Lemma prime_form_idempotent_witness :
  instance (retrograde (new [2; 5; 9]))
  /\ prime_form (retrograde (new [2; 5; 9])) = Ok [2; 5; 9]
  /\ prime_form (new [2; 5; 9]) = Ok [2; 5; 9]
  /\ prime_form (inversion (retrograde (new [2; 5; 9])) 0) = Ok [2; 5; 9].
Proof.
  assert (H : instance (retrograde (new [2; 5; 9])))
    by apply instance_retrograde, instance_new.
  assert (E : prime_form (retrograde (new [2; 5; 9])) = Ok [2; 5; 9])
    by (vm_compute; reflexivity).
  split; [exact H |]. split; [exact E |].
  apply (prime_form_idempotent _ _ H E).
Defined.

End PrimeFormOrder.

(** ** Queries on the classification table *)

Section TableQueries.

Lemma find_label_In (items : list (list Z * string)) (label : string)
    (q : PitchClassSet) :
  find_label items label = Some q ->
  exists prime, In (prime, label) items /\ q = new prime.
Proof.
  induction items as [| [k l] items IH]; simpl; [discriminate |].
  destruct (String.eqb_spec l label) as [-> | _].
  - intros [= <-]. exists k. split; [now left | reflexivity].
  - intros H. destruct (IH H) as [prime [Hin E]]. exists prime. split; auto.
Qed.

Lemma dict_get_In (items : list (list Z * string)) (key : list Z)
    (label : string) :
  dict_get items key = Some label -> In (key, label) items.
Proof.
  induction items as [| [k l] items IH]; simpl; [discriminate |].
  destruct (list_eqb k key) eqn:E.
  - apply list_eqb_eq in E. subst k. intros [= ->]. now left.
  - intros H. right. now apply IH.
Qed.

Lemma get_set_from_forte_number_In (label : string) (q : PitchClassSet) :
  get_set_from_forte_number label = Some q ->
  exists c items prime,
    table_get FORTE_TABLE c = Some items /\ In (prime, label) items /\ q = new prime.
Proof.
  unfold get_set_from_forte_number.
  destruct (split "-" label) as [| cs [| ns [| ? ?]]]; try discriminate.
  destruct (int cs) as [c |]; [| discriminate].
  destruct (int ns); [| discriminate].
  destruct (table_get FORTE_TABLE c) as [items |] eqn:E; [| discriminate].
  intros H. destruct (find_label_In _ _ _ H) as [prime [Hin ->]].
  now exists c, items, prime.
Qed.
(** X11. Signup is refused the second time: whenever a signup succeeds,
    the same signup repeated right after it raises AlreadyRegistered and
    leaves the state as the first one left it. *)
Theorem signup_twice_rejected (st st1 : Server) (tok : option string)
    (activity_name email : string) (resp : Response) :
  signup_endpoint tok activity_name email st = (st1, Return resp) →
  signup_endpoint tok activity_name email st1 = (st1, Raise AlreadyRegistered).
Proof.
  intros H. apply with_auth_Return_inv in H as (u & Hauth & H).
  apply signup_for_activity_Return in H as (a & Ha & Hnot & ->).
  rewrite (signup_endpoint_authenticated _ _ _ _ u)
    by (rewrite <- Hauth; by apply require_auth_sessions).
  unfold signup_for_activity. cbn [activities set_activities].
  rewrite lookup_insert_eq. cbn [participants with_participants].
  rewrite (proj2 (list_contains_true email (participants a ++ [email]))); [done|].
  apply elem_of_app. right. left.
Qed.

Lemma signup_twice_rejected_witness :
  signup_endpoint (Some "tok-1") "Chess Club" "new@mergington.edu" demo_signed_up
  = (demo_signed_up, Raise AlreadyRegistered).
Proof.
  apply (signup_twice_rejected demo_logged_in demo_signed_up (Some "tok-1")
           "Chess Club" "new@mergington.edu"
           (mkResponse
              (Message "Signed up new@mergington.edu for Chess Club") None)).
  vm_compute. reflexivity.
Defined.

(** X12. On a duplicate-free roster an unregister removes the email for
    good: for an authenticated request on an existing activity whose
    roster lists the email and has no duplicates, the unregister
    succeeds, the roster afterwards holds exactly the other emails and
    is one shorter, and the same unregister repeated right after it
    raises NotRegistered and changes nothing. *)
Theorem unregister_twice_rejected (st : Server) (tok : option string)
    (activity_name email u : string) (a : Activity) :
  require_auth st tok = Return u →
  activities st !! activity_name = Some a →
  email ∈ participants a →
  NoDup (participants a) →
  ∃ st1 ps,
    unregister_endpoint tok activity_name email st
    = (st1, Return (mkResponse
                      (Message ("Unregistered " +:+ email +:+ " from "
                                +:+ activity_name)) None))
    ∧ (participants <$> activities st1 !! activity_name) = Some ps
    ∧ (∀ e, e ∈ ps ↔ e ∈ participants a ∧ e ≠ email)
    ∧ length (participants a) = S (length ps)
    ∧ unregister_endpoint tok activity_name email st1
      = (st1, Raise NotRegistered).
Proof.
  intros Hauth Ha Hin Hnd.
  destruct (list_remove_first_elem _ _ Hin) as (l1 & l2 & _ & _ & Hr).
  destruct (list_remove_first_NoDup_elem _ _ _ Hnd Hr) as [Hmem Hlen].
  rewrite (unregister_endpoint_authenticated _ _ _ _ _ Hauth).
  rewrite (unregister_from_activity_ok _ _ _ _ _ _ Ha Hr).
  eexists _, (l1 ++ l2). split; [reflexivity|].
  cbn [activities set_activities]. rewrite lookup_insert_eq.
  split_and!; [done..|].
  rewrite (unregister_endpoint_authenticated _ _ _ _ u)
    by (rewrite <- Hauth; by apply require_auth_sessions).
  unfold unregister_from_activity. cbn [activities set_activities].
  rewrite lookup_insert_eq. cbn [participants with_participants].
  rewrite (proj2 (list_contains_false email (l1 ++ l2))); [done|].
  intros He. by apply Hmem in He as [_ ?].
Qed.

Lemma unregister_twice_rejected_witness :
  ∃ st1 ps,
    unregister_endpoint (Some "tok-1") "Chess Club" "michael@mergington.edu"
      demo_logged_in
    = (st1, Return (mkResponse
                      (Message ("Unregistered " +:+ "michael@mergington.edu"
                                +:+ " from " +:+ "Chess Club")) None))
    ∧ (participants <$> activities st1 !! "Chess Club") = Some ps
    ∧ (∀ e, e ∈ ps ↔
            e ∈ ["michael@mergington.edu"; "daniel@mergington.edu"]
            ∧ e ≠ "michael@mergington.edu")
    ∧ length ["michael@mergington.edu"; "daniel@mergington.edu"]
      = S (length ps)
    ∧ unregister_endpoint (Some "tok-1") "Chess Club" "michael@mergington.edu"
        st1
      = (st1, Raise NotRegistered).
Proof.
  apply (unregister_twice_rejected demo_logged_in (Some "tok-1") "Chess Club"
           "michael@mergington.edu" "staff"
           (mkActivity "Learn strategies and compete in chess tournaments"
              "Fridays, 3:30 PM - 5:00 PM" 12
              ["michael@mergington.edu"; "daniel@mergington.edu"])).
  - vm_compute. reflexivity.
  - vm_compute. reflexivity.
  - apply (bool_decide_unpack _). vm_compute. reflexivity.
  - apply (bool_decide_unpack _). vm_compute. reflexivity.
Defined.
(** [s.strip()] *)
Definition strip (s : string) : string := rstrip (lstrip s).

Definition digit_value (c : ascii) : option Z :=
  let n := N_of_ascii c in
  if ((48 <=? n) && (n <=? 57))%N then Some (Z.of_N (n - 48)) else None.

(** The digits of an integer literal: at least one digit, a single
    underscore allowed between two digits. *)
Fixpoint int_digits (s : string) (acc : Z) (after_digit : bool) : option Z :=
  match s with
  | EmptyString => if after_digit then Some acc else None
  | String c s' =>
      match digit_value c with
      | Some d => int_digits s' (10 * acc + d) true
      | None =>
          if Ascii.eqb c "_" && after_digit then int_digits s' acc false
          else None
      end
  end.

(** [int(s)]: surrounding white space and a sign are accepted, anything
    else than a decimal literal raises ValueError. *)
Definition int (s : string) : Result Z :=
  let parsed :=
    match strip s with
    | String "+" r => int_digits r 0 false
    | String "-" r => Z.opp <$> int_digits r 0 false
    | r => int_digits r 0 false
    end in
  match parsed with
  | Some z => Ok z
  | None => Raise ValueError
  end.

(** [str(n)] and the [%d] conversion. *)
Definition str (n : Z) : string := pretty n.

(** The double-quote character. *)
Definition dquote : string := String (ascii_of_N 34) EmptyString.

End Py.

(** ** SpeakTime *)

(** The two fields of a [datetime] that [to_str] reads. *)
Record datetime : Type := { hour : Z; minute : Z }.

Module SpeakTime.

Definition HRS_TEXT : list string :=
  ["midnight"; "one"; "two"; "three"; "four"; "five"; "six";
   "seven"; "eight"; "nine"; "ten"; "eleven"; "twelve"].

Definition MINS_TEXT : list string :=
  ["five"; "ten"; "quarter"; "twenty"; "twenty-five"; "half"].

(** [to_str]: Convert a datetime to a human-readable string. *)
Definition to_str (dt : datetime) : Result string :=
  let hour := hour dt in
  let minute := minute dt in
  let minute_rounded := (minute + 2) `div` 5 in
  let minute_is_inverted := minute_rounded >? 6 in
  let minute_rounded :=
    if minute_is_inverted then 12 - minute_rounded else minute_rounded in
  let hour := if minute_is_inverted then (hour + 1) `mod` 24 else hour in
  let hour := if hour >? 12 then hour - 12 else hour in
  if minute_rounded =? 0 then
    if hour =? 0 then Ok "It is midnight."
    else
      h ← Py.getitem HRS_TEXT hour;
      Ok ("It is " +:+ h +:+ " o'clock.")
  else if minute_is_inverted then
    m ← Py.getitem MINS_TEXT (minute_rounded - 1);
    h ← Py.getitem HRS_TEXT hour;
    Ok ("It is " +:+ m +:+ " to " +:+ h +:+ ".")
  else
    m ← Py.getitem MINS_TEXT (minute_rounded - 1);
    h ← Py.getitem HRS_TEXT hour;
    Ok ("It is " +:+ m +:+ " past " +:+ h +:+ ".").

End SpeakTime.

(** ** Observable effects, module globals and the statement monad *)

Inductive LogLevel : Type := INFO | ERROR | EXCEPTION.

(** Calls on the media player held in the global [podcastPlayer]. *)
Inductive PlayerCall : Type :=
| SetMedia (mrl : option string)
| Play
| Pause
| Stop
| GetState.

Inductive Event : Type :=
| Say (text : string)
| Log (level : LogLevel) (msg : string)
| Subprocess (command : string)
| Parse (url : string)
| MediaNew (mrl : option string)
| Player (call : PlayerCall)
| Sleep (seconds : Z).

(** The object bound to [podcastPlayer] by [playPodcast.__init__]. *)
Variant MediaPlayer : Type := media_player_new.

(** The module globals that the code assigns ([None] = the name is not
    bound), and the effects observed so far, oldest first.
    [podcast_url] holds Python's [None] or a string once it is bound. *)
Record World : Type := {
  podcastPlayer : option MediaPlayer;
  podcastState : option string;
  podcast_url : option (option string);
  trace : list Event
}.

(** What the collaborators outside the module answer during one call. *)
Record Link : Type := { href : string }.
Record Entry : Type := { links : list Link }.
Record Env : Type := {
  now : datetime;                       (* datetime.datetime.now() *)
  shell : string → Z * string;          (* exit status and stdout of a command *)
  parse : string → list Entry;          (* feedparser.parse(url).entries *)
  draw : Z;                             (* the random source *)
  engine_state : Z                      (* podcastPlayer.get_state() *)
}.

Definition M (A : Type) : Type := World → Result A * World.

#[global] Instance M_ret : MRet M := fun A a w => (Ok a, w).
#[global] Instance M_bind : MBind M := fun A B f m w =>
  match m w with
  | (Ok a, w') => f a w'
  | (Raise e, w') => (Raise e, w')
  end.

Definition raise {A : Type} (e : Exn) : M A := fun w => (Raise e, w).

Definition lift {A : Type} (r : Result A) : M A := fun w => (r, w).

(** [try: body except ...: handler]; [handler e = None] when no except
    clause matches [e]. *)
Definition try_except {A : Type} (body : M A) (handler : Exn → option (M A))
  : M A := fun w =>
  match body w with
  | (Ok a, w') => (Ok a, w')
  | (Raise e, w') =>
      match handler e with
      | Some h => h w'
      | None => (Raise e, w')
      end
  end.

Definition get_world : M World := fun w => (Ok w, w).

Definition put_world (w : World) : M unit := fun _ => (Ok tt, w).

(** The world after one more observable effect. *)
Definition observe (e : Event) (w : World) : World :=
  {| podcastPlayer := podcastPlayer w; podcastState := podcastState w;
     podcast_url := podcast_url w; trace := trace w ++ [e] |}.

Definition emit (e : Event) : M unit :=
  w ← get_world;
  put_world (observe e w).

Definition say (text : string) : M unit := emit (Say text).

Definition logging (level : LogLevel) (msg : string) : M unit :=
  emit (Log level msg).

(** [subprocess.check_output(cmd, shell=True)] *)
Definition check_output (env : Env) (cmd : string) : M string :=
  emit (Subprocess cmd);;
  let '(returncode, output) := shell env cmd in
  if returncode =? 0 then mret output
  else raise (CalledProcessError returncode).

(** [subprocess.call(cmd, shell=True)]: the exit status is the result. *)
Definition call (env : Env) (cmd : string) : M Z :=
  emit (Subprocess cmd);;
  mret (shell env cmd).1.

(** [random.randint(a, b)]: some [n] with [a <= n <= b]. *)
Definition randint (env : Env) (a b : Z) : M Z :=
  if b <? a then raise ValueError
  else mret (a + draw env `mod` (b - a + 1)).

(** ** The simple actions *)

(** Every action offers [run(voice_command)]. *)
Class Action (A : Type) : Type := run : Env → A → string → M unit.

Module SpeakAction.

Record t : Type := { words : string }.

Definition run (env : Env) (self : t) (voice_command : string) : M unit :=
  say (words self).

End SpeakAction.

Definition SpeakTime_run (env : Env) (voice_command : string) : M unit :=
  time_str ← lift (SpeakTime.to_str (now env));
  say time_str.

Module VolumeControl.

Record t : Type := { change : Z }.

Definition GET_VOLUME : string :=
  "amixer get Master | grep " +:+ Py.dquote +:+ "Front Left:" +:+ Py.dquote
  +:+ " | sed " +:+ Py.dquote +:+ "s/.*\[\([0-9]\+\)%\].*/\1/" +:+ Py.dquote.

(** [SET_VOLUME % vol] *)
Definition SET_VOLUME (vol : Z) : string :=
  "amixer -q set Master " +:+ Py.str vol +:+ "%".

Definition run (env : Env) (self : t) (voice_command : string) : M unit :=
  output ← check_output env GET_VOLUME;
  let res := Py.strip output in
  try_except
    (logging INFO ("volume: " +:+ res);;
     n ← lift (Py.int res);
     let vol := n + change self in
     let vol := Z.max 0 (Z.min 100 vol) in
     call env (SET_VOLUME vol);;
     say ("Volume at " +:+ Py.str vol +:+ " %."))
    (fun e =>
       match e with
       | ValueError | CalledProcessError _ =>
           Some (logging EXCEPTION "Error using amixer to adjust volume.")
       | _ => None
       end).

End VolumeControl.

Module RepeatAfterMe.

Record t : Type := { keyword : string }.

Definition run (env : Env) (self : t) (voice_command : string) : M unit :=
  let to_repeat := Py.replace1 (keyword self) "" voice_command in
  say to_repeat.

End RepeatAfterMe.

Module PowerCommand.

Record t : Type := { command : string }.
(** * Query-mediation pipeline of the Tableau MCP tools

    A shallow embedding of

    - [src/tools/listDatasources/listDatasources.ts]
      ([constrainDatasources], the list-shaped access gate), and
    - [src/tools/queryDatasource/queryDatasource.ts]
      (the structured-query tool [Tableau-Answer], the natural-language
      wrapper [simple_query_datasource] and their helpers),

    together with the properties the specification states about them.

    Conventions.  JavaScript strings are [string]; a [Set<string>] is a
    [gset string]; an optional property is an [option]; a [Result] of
    [ts-results-es] is the inductive [Result].  Remote capabilities are
    fields of an environment record that thread an abstract world state, and
    every call is logged, with its answer, in a trace of [Event]s: "the
    capability is never invoked" is a statement about that trace. *)

From Stdlib Require Import String Ascii ZArith List Bool.
From stdpp Require Import base decidable option list gmap strings.

Open Scope string_scope.
Open Scope list_scope.

#[local] Set Warnings "-register-all".

(** ** JavaScript string operations *)

Module JsString.

(** [s.startsWith(t)]. *)
Fixpoint startsWith (s t : string) {struct t} : bool :=
  match t, s with
  | EmptyString, _ => true
  | String _ _, EmptyString => false
  | String b t', String a s' => if Ascii.eqb a b then startsWith s' t' else false
  end.
Lemma denote_section (section : string) (prev : option ascii) (s1 s2 : text) :
  denote ignorecase (section_pattern section) prev s1 s2
  <-> heading_match section s1.
Proof.
  unfold section_pattern, Plus, Opt, heading_match. cbn [denote]. split.
  - intros (u0 & v0 & -> & Hh & u1 & v1 & -> & (x & y & -> & (a & -> & Ha) & Hy)
            & u2 & v2 & -> & Hd & u3 & v3 & -> & Ho & u4 & v4 & -> & Hs & Hn).
    apply denote_lits in Hh. apply denote_lits in Hn.
    apply same_text_lower in Hn.
    inversion Hh as [|c1 a1 t1 r1 Ha1 Hr1]; subst.
    inversion Hr1 as [|c2 a2 t2 r2 Ha2 Hr2]; subst.
    inversion Hr2; subst.
    apply same_char_hash in Ha1, Ha2. subst a1 a2.
    cbn [cls_match] in *.
    exists ([a] ++ y), u2, u3, u4, v4.
    split; [reflexivity|]. split; [discriminate|].
    split; [simpl; now rewrite Ha|].
    split; [assumption|]. split; [|split; assumption].
    destruct Ho as [(b & -> & Hb) | ->]; [right|now left].
    apply same_char_dot in Hb. now subst b.
  - intros (ws & label & dot & ws' & name & -> & Hne & Hws & Hl & Hdot & Hws'
            & Hn).
    destruct ws as [|a ws]; [now contradiction Hne|].
    simpl in Hws. apply andb_true_iff in Hws. destruct Hws as [Ha Hws].
    exists (T "##"), ((a :: ws) ++ label ++ dot ++ ws' ++ name).
    split; [reflexivity|].
    split; [apply denote_lits; repeat constructor|].
    exists (a :: ws), (label ++ dot ++ ws' ++ name).
    split; [reflexivity|]. split.
    { exists [a], ws. split; [reflexivity|]. split; [|exact Hws].
      exists a. auto. }
    exists label, (dot ++ ws' ++ name). split; [reflexivity|].
    split; [exact Hl|].
    exists dot, (ws' ++ name). split; [reflexivity|]. split.
    { destruct Hdot as [-> | ->]; [now right|left].
      exists "."%char. split; reflexivity. }
    exists ws', name. split; [reflexivity|]. split; [exact Hws'|].
    apply denote_lits. now apply same_text_lower.
Qed.

(** A section is present exactly when a text of the heading shape
    occurs somewhere in the document. *)
Lemma section_present_shape (content : text) (section : string) :
  section_present content section = true
  <-> exists before s after,
        content = before ++ s ++ after /\ heading_match section s.
Proof.
  unfold section_present.
  pose proof (search_denote ignorecase (section_pattern section) content) as H.
  destruct (search ignorecase (section_pattern section) content) as [x|].
  - split; [intros _|reflexivity].
    destruct H as [H _].
    destruct (H ltac:(discriminate)) as (b & s1 & s2 & E & Hd).
    exists b, s1, s2. split; [exact E|]. eapply denote_section; eauto.
  - split; [discriminate|].
    intros (b & s & a & E & Hm). exfalso.
    destruct H as [_ H]. apply H; [|reflexivity].
    exists b, s, a. split; [exact E|]. apply denote_section. exact Hm.
Qed.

------------------------------------------------

Required action - Among the lines of the material above, find those with the word "VolumeControl". Copy each one.

Exercise answer -
Module VolumeControl.
End VolumeControl.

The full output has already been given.